Results for 4, 16 and 32 QAM

Structure

The ConstellationNet model is defined inside the constellation/ folder. At the root are several scripts (described below) for training the model and testing it.

Available scripts

Training

train.pyis a script for training a ConstellationNet network. Hyperparameters are defined at the top of that file and can be changed there. After training, the resulting model is saved as output/constellation-order-X.pth, where X is the order of the trained constellation.

Plotting

plot.py generates plots of trained models. It loads a trained model from output/constellation-order-X.pth where X is the order (can be changed at the top of the file). The constellation learned by the encoder is plotted as points and the decision regions learned by the decoder as colored areas around these points.

Experimentation

experiment.py runs experiments to find the best hyperparameters for each constellation order.
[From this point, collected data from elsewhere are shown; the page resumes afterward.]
(** * Note codes: the hashing scheme, the formatter and the two-way index

    A shallow embedding of [src/main.ts] of the note-codes plugin:
    [hashString], [formatHash], the two [Map]s of the [NoteCodes] class with
    [addPath], [removePath], [getHashForPath] and [openNoteForHash], and
    [NCSuggestModal.getSuggestions].

    Conventions of the embedding.
    - A JavaScript string is the list of its UTF-16 code units ([jsstring]).
    - A [Uint8Array] is a [list byte].
    - A [Map] is the list of its entries in iteration order ([JsMap]).
    - The platform functions the plugin calls are embedded next to it:
      [TextEncoder.encode] as [Utf8.encode], [crypto.subtle.digest "SHA-256"]
      as [SHA256.digest], [String.prototype.toUpperCase] as [toUpperCase].
    - Every method of the class is first given as run to completion. The
      suspension of [addPath] at its [await], with other handlers running
      in between, is in the event loop ([react]) at the end of the model. *)

From Stdlib Require Import Ascii String.
From Stdlib Require Import List NArith ZArith Lia Bool.
From Stdlib.Strings Require Import Byte.
Import ListNotations.

Set Implicit Arguments.

(** ** JavaScript strings *)

Definition code_unit := N.
Definition jsstring := list code_unit.

(** A string literal of the source, all of whose characters are ASCII. *)
Definition lit (s : string) : jsstring :=
  map N_of_ascii (list_ascii_of_string s).

Definition jsstring_eqb (a b : jsstring) : bool :=
  if list_eq_dec N.eq_dec a b then true else false.

Fixpoint startsWith (s prefix : jsstring) : bool :=
  match prefix, s with
  | [], _ => true
  | _ :: _, [] => false
  | p :: prefix', c :: s' => N.eqb c p && startsWith s' prefix'
  end.

(** [s.slice(start)] and [s.slice(0, stop)] for the non-negative indices the
    source uses. *)
Definition slice_from (start : nat) (s : jsstring) : jsstring := skipn start s.
Definition slice_to (stop : nat) (s : jsstring) : jsstring := firstn stop s.

(** [fill] repeated and cut to [n] units, as [padStart] and [padEnd] build
    their padding. *)
Fixpoint padding (n : nat) (fill rest : jsstring) : jsstring :=
  match n with
  | O => []
  | S n' =>
      match rest with
      | c :: rest' => c :: padding n' fill rest'
      | [] =>
          match fill with
          | c :: fill' => c :: padding n' fill fill'
          | [] => []
          end
      end
  end.

Definition padStart (target : nat) (fill s : jsstring) : jsstring :=
  padding (target - length s) fill fill ++ s.

Definition padEnd (target : nat) (fill s : jsstring) : jsstring :=
  s ++ padding (target - length s) fill fill.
Currently, the following parameters are tested:

  • order, the number of points in the constellation, is 4, 16 or 32.
  • initial_learning_rate, the first learning rate used by the optimizer, is 10^-2, 10^-1 or 1.
  • batch_size, the number of training examples in each batch, expressed as a multiple of order, is 8 or 2048.
  • first_layer, the size of the first hidden layer, ranges from 0 to the constellations order in steps of 4 (0 meaning that there is no hidden layer).
  • last_layer, the size of the second hidden layer, ranges from 0 to first_layer (because the second layer is never larger than the first).

For a total of 378 different configurations. To enable parallelizing the experimentation, this set of configurations can be partitioned using two arguments, the first one describes the total number of parts to divide the set into and the second one which part number is to be tested.

Results of this experiment are available in results/experiment.csv.